→ Available data:
Lemma updateMapPath_view isFinal st m p :
  map st = Some m → last (recordedPath st) = Some p →
  ∃ m', map (updateMapPath isFinal st) = Some m'
        ∧ center m' = (lat p, lng p)
        ∧ zoom m' = (if zoom m <? 14 then 14 else zoom m)%float.
Proof.
  intros Hm Hp. rewrite (updateMapPath_all_steps isFinal st m Hm).
  eexists. split; [reflexivity|].
  destruct (grows_draw_markers isFinal (recordedPath st)
              (remove_held st
                 (view_step (coords (recordedPath st))
                    (path_layer_step (coords (recordedPath st))
                       (pathLayer st) m).1))) as (-> & -> & _).
  destruct (view_remove_held st
              (view_step (coords (recordedPath st))
                 (path_layer_step (coords (recordedPath st))
                    (pathLayer st) m).1)) as [-> ->].
  destruct (view_path_layer_step (coords (recordedPath st)) (pathLayer st) m)
    as [Hc Hz].
  unfold view_step. rewrite !last_coords, Hp. simpl.
  by rewrite Hz.
Qed.

Section WithMath.

Context {M : JsMath}.

Lemma recordCoordinate_form pos isManual now st :
  recordCoordinate pos isManual now st
    = set_message "Skipped GPS outlier" st
  ∨ recordCoordinate pos isManual now st
    = updateMapPath false
        (set_message (if isManual then "Manual marker dropped"
                      else "Path recorded")
           (set_recordedPath
              (recordedPath st ++ [sample_of pos isManual now]) st)).
Proof.
  unfold recordCoordinate.
  match goal with
  | |- context [if ?b then set_message _ _ else _] => destruct b
  end; [by left|by right].
Qed.

(** *** What every event keeps *)

Lemma markers_kept_refl st : markers_kept st st.
Proof. intros m id p icon Hm Hid. eauto. Qed.

Lemma markers_kept_same_map st st' :
  map st' = map st → markers_kept st st'.
Proof. intros H m id p icon Hm Hid. rewrite H. eauto. Qed.

Lemma markers_kept_trans st1 st2 st3 :
  markers_kept st1 st2 → markers_kept st2 st3 → markers_kept st1 st3.
Proof.
  intros H12 H23 m id p icon Hm Hid.
  destruct (H12 m id p icon Hm Hid) as (m2 & Hm2 & Hid2).
  by apply (H23 m2).
Qed.

Lemma path_drawn_on_map st :
  path_drawn st → path_layer_on_map st.
Proof.
  intros (m & Hm & Hf & Hd). exists m. split; [done|]. split; [done|].
  intros id Hid. rewrite Hid in Hd. eauto.
Qed.

Lemma kept_recordCoordinate pos isManual now st :
  no_marker_held st → path_drawn st →
  no_marker_held (recordCoordinate pos isManual now st)
  ∧ path_drawn (recordCoordinate pos isManual now st)
  ∧ markers_kept st (recordCoordinate pos isManual now st).
Proof.
  intros Hno Hd.
  destruct (recordCoordinate_form pos isManual now st) as [->| ->].
  - split; [done|]. split; [done|]. by apply markers_kept_same_map.
  - destruct (updateMapPath_spec false
                (set_message (if isManual then "Manual marker dropped"
                              else "Path recorded")
                   (set_recordedPath
                      (recordedPath st ++ [sample_of pos isManual now]) st)))
      as (H1 & H2 & H3); [done|by apply path_drawn_on_map in Hd|].
    split; [done|]. split; [done|].
    eapply markers_kept_trans; [|exact H3].
    by apply markers_kept_same_map.
Qed.
Lemma softcore_at_one_is_the_plain_force_witness :
  exists softcore_LJ plain_LJ intramol_LJ E,
    add_LJ_scaling demo_system [0; 1] [2] 0 6 5
    = Ok (demo_system ++ [FCustomNonbonded softcore_LJ; FCustomBond intramol_LJ])
    /\ create_custom_LJ demo_system [0; 1] [2] 6 5
       = Ok (demo_system ++ [FCustomNonbonded plain_LJ; FCustomBond intramol_LJ])
    /\ custom_nonbonded_energy softcore_LJ (sterics_at 1) unit_distances = Some E
    /\ custom_nonbonded_energy plain_LJ nothing_set unit_distances = Some E.
Proof.
  apply (softcore_at_one_is_the_plain_force demo_system [0; 1] [2] 0%R 6 5
           1 demo_nonbonded [] (sterics_at 1) nothing_set unit_distances).
  - reflexivity.
  - apply sterics_context_set.
  - intros i p Hp. destruct i as [|[|[|]]]; simpl in Hp; try done;
      injection Hp as <-; simpl; lra.
  - intros i j p q _ _ Hp Hq.
    destruct i as [|[|[|]]]; simpl in Hp; try done;
      destruct j as [|[|[|]]]; simpl in Hq; try done;
      injection Hp as <-; injection Hq as <-; simpl; lra.
  - intros; unfold unit_distances; lra.
Defined.

(** ** An empty molecule *)

Lemma zeroed_particles_nil ps : zeroed_particles [] ps = ps.
Proof.
  apply list_eq. intros i. rewrite zeroed_particles_lookup.
  destruct (ps !! i) as [p|]; [|done]. cbn.
  by rewrite contains_false by apply not_elem_of_nil.
Qed.

Lemma zeroed_exceptions_nil es : zeroed_exceptions [] es = es.
Proof.
  apply list_eq. intros x. rewrite zeroed_exceptions_lookup.
  destruct (es !! x) as [e|]; [|done]. cbn. unfold in_solute.
  by rewrite contains_false by apply not_elem_of_nil.
Qed.
(** X13. A cycle without messages. When [receive_message] returns a
    response without [Messages] or with an empty list, [poll_sqs] returns
    0 and has made that one call; when it raises a [ClientError],
    [poll_sqs] returns 0; when it raises anything else, the exception
    leaves [poll_sqs]. In none of these is the bucket touched. *)
Theorem poll_sqs_without_messages :
  ∀ (E : env) (w : world),
    (∀ response,
       sqs_receive_message E (length (trace w)) (SQS_QUEUE_URL E)
         (MAX_MESSAGES E) = Ret response →
       response = None ∨ response = Some [] →
       poll_sqs E w
       = (Ret 0, {| s3_objects := s3_objects w;
                    trace := trace w ++ [EvReceiveMessage true] |}))
    ∧ (∀ e,
         sqs_receive_message E (length (trace w)) (SQS_QUEUE_URL E)
           (MAX_MESSAGES E) = Raise e →
         poll_sqs E w
         = (if is_ClientError e then Ret 0 else Raise e,
            {| s3_objects := s3_objects w;
               trace := trace w ++ [EvReceiveMessage false] |})).
Proof.
  intros E w. split.
  - intros response Hrecv Hnone.
    apply (poll_sqs_no_messages E w response Hrecv).
    by destruct Hnone as [-> | ->].
  - intros e Hrecv.
    unfold poll_sqs, try_except_ClientError, try_except, mbind, M_bind,
      call_receive_message.
    rewrite Hrecv. cbn [is_ret]. by destruct (is_ClientError e).
Qed.

(** An empty queue. *)
Lemma poll_sqs_without_messages_witness :
  poll_sqs (Fixtures.consumer_env [] true) Fixtures.empty_world
  = (Ret 0, {| s3_objects := ∅; trace := [EvReceiveMessage true] |}).
Proof.
  exact (proj1 (poll_sqs_without_messages (Fixtures.consumer_env [] true)
                  Fixtures.empty_world)
           (Some []) eq_refl (or_intror eq_refl)).
Defined.


(** ** The loop of [main] *)





(** What the three turns of the witness leave: three receive calls that
    raised, and nothing else; and an empty bucket name stops [main]. *)
Example main_unreachable_queue :
  fst (poll_sqs Fixtures.consumer_env_unreachable Fixtures.empty_world)
  = Raise (OtherError "EndpointConnectionError")
  ∧ trace (poll_cycles Fixtures.consumer_env_unreachable 3
             Fixtures.empty_world)
    = [EvReceiveMessage false; EvReceiveMessage false;
       EvReceiveMessage false]
  ∧ main Fixtures.consumer_env_no_bucket 10 3 Fixtures.empty_main_world
    = (Raise (OtherError "S3_BUCKET_NAME environment variable is required"),
       Fixtures.empty_main_world).
Proof. split_and!; reflexivity. Qed.

(** ** Keys do not collide *)

Lemma string_length_app (a b : string) :
  String.length (a +:+ b) = String.length a + String.length b.
Proof. induction a as [|c a IH]; simpl; [done | by rewrite IH]. Qed.

Lemma string_app_inv_tail (x y t : string) : x +:+ t = y +:+ t → x = y.
Proof.
  revert y. induction x as [|c x IH]; intros [|c' y] H.
  - done.
  - apply (f_equal String.length) in H.
    rewrite !string_length_app in H. simpl in H. lia.
  - apply (f_equal String.length) in H.
    rewrite !string_length_app in H. simpl in H. lia.
  - change (String c (x +:+ t) = String c' (y +:+ t)) in H.
    injection H as -> H. by rewrite (IH y H).
Qed.

Lemma split_at_slash (p1 p2 r1 r2 : string) :
  no_slash p1 = true → no_slash p2 = true →
  p1 +:+ String "/" r1 = p2 +:+ String "/" r2 →
  p1 = p2 ∧ r1 = r2.
Proof.
  revert p2. induction p1 as [|c p1 IH]; intros [|c' p2] H1 H2 H.
  - change (String "/" r1 = String "/" r2) in H. by injection H as ->.
  - change (String "/" r1 = String c' (p2 +:+ String "/" r2)) in H.
    injection H as <- _. simpl in H2.
    try rewrite Ascii.eqb_refl in H2. discriminate H2.
  - change (String c (p1 +:+ String "/" r1) = String "/" r2) in H.
    injection H as -> _. simpl in H1.
    try rewrite Ascii.eqb_refl in H1. discriminate H1.
  - change (String c (p1 +:+ String "/" r1)
            = String c' (p2 +:+ String "/" r2)) in H.
    injection H as -> H. simpl in H1, H2.
    apply andb_true_iff in H1 as [_ H1]. apply andb_true_iff in H2 as [_ H2].
    destruct (IH p2 H1 H2 H) as [-> ->]. done.
Qed.

Lemma pretty_N_go_no_slash x s :
  no_slash s = true → no_slash (pretty_N_go x s) = true.
Proof.
  revert s. induction (N.lt_wf_0 x) as [x _ IH]; intros s Hs.
  destruct (decide (x = 0)%N) as [->|Hx]; [by rewrite pretty_N_go_0|].
  rewrite pretty_N_go_step by lia. apply IH.
  - apply N.div_lt; lia.
  - simpl. rewrite Hs, andb_true_r.
    unfold pretty_N_char. by repeat case_match.
Qed.

Lemma pretty_nat_no_slash (n : nat) : no_slash (pretty n) = true.
Proof.
  unfold pretty, pretty_nat, pretty, pretty_N.
  destruct (decide (N.of_nat n = 0)%N); [done|].
  by apply pretty_N_go_no_slash.
Qed.

Lemma two_digits_below_100_inj :
  forallb (λ a, forallb (λ b, implb (String.eqb (two_digits a) (two_digits b))
                                (a =? b))
                  (seq 0 100))
    (seq 0 100) = true.
Proof. vm_compute. reflexivity. Qed.

Lemma two_digits_inj a b :
  a < 100 → b < 100 → two_digits a = two_digits b → a = b.
Proof.
  intros Ha Hb Heq. pose proof two_digits_below_100_inj as Hall.
  rewrite forallb_forall in Hall.
  specialize (Hall a (proj2 (in_seq _ _ _) (conj (Nat.le_0_l a) Ha))).
  rewrite forallb_forall in Hall.
  specialize (Hall b (proj2 (in_seq _ _ _) (conj (Nat.le_0_l b) Hb))).
  apply String.eqb_eq in Heq. rewrite Heq in Hall. simpl in Hall.
  by apply Nat.eqb_eq.
Qed.

Lemma two_digits_app_inv n n' (r r' : string) :
  two_digits n +:+ r = two_digits n' +:+ r' →
  two_digits n = two_digits n' ∧ r = r'.
Proof.
  unfold two_digits.
  generalize (digit (n / 10)) (digit (n `mod` 10))
             (digit (n' / 10)) (digit (n' `mod` 10)).
  intros c1 c2 c1' c2' H.
  change (String c1 (String c2 r) = String c1' (String c2' r')) in H.
  by injection H as -> -> ->.
Qed.

(** X16. Keys do not collide: for valid dates, two keys are equal only
    for the same year, month and day and the same message id, whatever
    characters the ids are made of. *)
Theorem s3_key_determines_day_and_message_id :
  ∀ (a b : datetime) (id1 id2 : string),
    valid_date a → valid_date b →
    s3_key a id1 = s3_key b id2 →
    same_day a b ∧ id1 = id2.
Proof.
  intros a b id1 id2 Ha Hb Hkey.
  rewrite (s3_key_spec_key a id1 Ha), (s3_key_spec_key b id2 Hb) in Hkey.
  destruct Ha as (_ & Hma & Hda), Hb as (_ & Hmb & Hdb).
  unfold spec_key in Hkey.
  apply (inj (String.append "messages/")) in Hkey.
  apply split_at_slash in Hkey as [Hy Hkey]; try apply pretty_nat_no_slash.
  apply (inj pretty) in Hy.
  apply two_digits_app_inv in Hkey as [Hm Hkey].
  apply (inj (String.append "/")) in Hkey.
  apply two_digits_app_inv in Hkey as [Hd Hid].
  apply (inj (String.append "/")) in Hid.
  apply string_app_inv_tail in Hid.
  apply two_digits_inj in Hm; [|lia..].
  apply two_digits_inj in Hd; [|lia..].
  by repeat split.
Qed.

(** Two messages of the same day: equal keys, equal ids. *)
Lemma s3_key_determines_day_and_message_id_witness :
  same_day (Fixtures.new_year_2024 0) (Fixtures.new_year_2024 3)
  ∧ "test-message-123" = "test-message-123".
Proof.
  apply (s3_key_determines_day_and_message_id
           (Fixtures.new_year_2024 0) (Fixtures.new_year_2024 3)
           "test-message-123" "test-message-123").
  - unfold valid_date. simpl. lia.
  - unfold valid_date. simpl. lia.
  - reflexivity.
Defined.

End ConsumerExtra.

(* ===================================================================== *)
(** * From the request to the stored object *)
(* ===================================================================== *)

Module RelaySpec.
Import Python.

Lemma delivered_lookup message_id receipt_handle body :
  Relay.delivered message_id receipt_handle body !! "ReceiptHandle"
  = Some receipt_handle
  ∧ Relay.delivered message_id receipt_handle body !! "MessageId"
    = Some message_id
  ∧ Relay.delivered message_id receipt_handle body !! "Body" = Some body.
Proof. unfold Relay.delivered. split_and!; by simplify_map_eq. Qed.

(** X17. The two services composed through the queue. A request that
    passes validation and carries the secret is answered 200 with the id
    the queue returned; when the message the queue then delivers (that id,
    the body that was sent) reaches the consumer, the body parses back to
    the data that was sent, the bucket takes the upload and the queue the
    delete, then the consumer returns True and the bucket holds, under
    messages/<date>/<that id>.json, the indented encoding of the very
    [data] of the request, and the message has been deleted. *)
Theorem accepted_request_is_stored_under_its_message_id :
  ∀ (Ea : Api.env) (Ec : Consumer.env) (req : Api.request)
    (payload data : json) (wa wa1 : Api.world) (wc : Consumer.world)
    (secret message_id receipt_handle : string),
    Api.is_json req = true →
    Api.get_json req = Ret payload →
    Api.validate_payload payload = Ret (true, None) →
    py_getitem payload "token" = Ret (JStr secret) →
    py_getitem payload "data" = Ret data →
    Api.get_api_token Ea wa = (Ret secret, wa1) →
    Api.sqs_send_message Ea (length (Api.sqs_calls wa)) (Api.SQS_QUEUE_URL Ea)
      (Api.json_dumps Ea data) = Ret message_id →
    Consumer.json_loads Ec (Api.json_dumps Ea data) = Some data →
    Consumer.s3_put_object Ec (S (length (Consumer.trace wc)))
      (Consumer.S3_BUCKET_NAME Ec)
      (Consumer.s3_key (Consumer.utcnow Ec (length (Consumer.trace wc)))
         message_id)
      (Consumer.json_dumps_indent2 Ec data) = Ret () →
    Consumer.sqs_delete_message Ec (S (S (length (Consumer.trace wc))))
      (Consumer.SQS_QUEUE_URL Ec) receipt_handle = Ret () →
    ∃ (wa' : Api.world) (wc' : Consumer.world),
      Api.process_message Ea req wa
      = (Ret {| Api.status := 200;
                Api.body := JObj [("status", JStr "success");
                                  ("message", JStr "Message sent to queue");
                                  ("message_id", JStr message_id)] |}, wa')
      ∧ Api.sqs_calls wa' = Api.sqs_calls wa ++ [Api.json_dumps Ea data]
      ∧ Consumer.process_message Ec
          (Relay.delivered message_id receipt_handle (Api.json_dumps Ea data))
          wc
        = (Ret true, wc')
      ∧ Consumer.s3_objects wc'
        !! Consumer.s3_key (Consumer.utcnow Ec (length (Consumer.trace wc)))
             message_id
        = Some (Consumer.json_dumps_indent2 Ec data)
      ∧ Consumer.trace wc'
        = Consumer.trace wc
          ++ [Consumer.EvUtcnow
                (Consumer.utcnow Ec (length (Consumer.trace wc)));
              Consumer.EvPutObject
                (Consumer.s3_key
                   (Consumer.utcnow Ec (length (Consumer.trace wc)))
                   message_id)
                (Consumer.json_dumps_indent2 Ec data) true;
              Consumer.EvDeleteMessage receipt_handle true].
Proof.
  intros Ea Ec req payload data wa wa1 wc secret message_id receipt_handle
    Hj Hp Hv Htok Hdat Hget Hsend Hloads Hput Hdel.
  destruct (ApiSpec.process_message_valid Ea req payload None wa Hj Hp Hv)
    as (token' & data' & Htok' & Hdat' & Hrun).
  assert (token' = JStr secret) as -> by congruence.
  assert (data' = data) as -> by congruence.
  pose proof (ApiSpec.get_api_token_sqs_calls _ _ _ _ Hget) as Hq.
  destruct (delivered_lookup message_id receipt_handle
              (Api.json_dumps Ea data)) as (Hr & Hi & Hb).
  eexists _, _. split_and!.
  - rewrite Hrun. apply ApiSpec.authenticate_accepts; [done|].
    by rewrite Hq.
  - simpl. by rewrite Hq.
  - rewrite (ConsumerExtra.process_message_parsed Ec _ wc _ _ _ _
               Hr Hi Hb Hloads).
    cbv zeta. rewrite Hput, Hdel. reflexivity.
  - apply lookup_insert_eq.
  - reflexivity.
Qed.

→ What to work on: Using the data above, print exactly the lines from the line that contains "exact (proj1 (poll_sqs_without_messages" through the line that contains "revert y. induction", with both included.

→ Answer box:
  exact (proj1 (poll_sqs_without_messages (Fixtures.consumer_env [] true)
                  Fixtures.empty_world)
           (Some []) eq_refl (or_intror eq_refl)).
Defined.


(** ** The loop of [main] *)





(** What the three turns of the witness leave: three receive calls that
    raised, and nothing else; and an empty bucket name stops [main]. *)
Example main_unreachable_queue :
  fst (poll_sqs Fixtures.consumer_env_unreachable Fixtures.empty_world)
  = Raise (OtherError "EndpointConnectionError")
  ∧ trace (poll_cycles Fixtures.consumer_env_unreachable 3
             Fixtures.empty_world)
    = [EvReceiveMessage false; EvReceiveMessage false;
       EvReceiveMessage false]
  ∧ main Fixtures.consumer_env_no_bucket 10 3 Fixtures.empty_main_world
    = (Raise (OtherError "S3_BUCKET_NAME environment variable is required"),
       Fixtures.empty_main_world).
Proof. split_and!; reflexivity. Qed.

(** ** Keys do not collide *)

Lemma string_length_app (a b : string) :
  String.length (a +:+ b) = String.length a + String.length b.
Proof. induction a as [|c a IH]; simpl; [done | by rewrite IH]. Qed.

Lemma string_app_inv_tail (x y t : string) : x +:+ t = y +:+ t → x = y.
Proof.
  revert y. induction x as [|c x IH]; intros [|c' y] H.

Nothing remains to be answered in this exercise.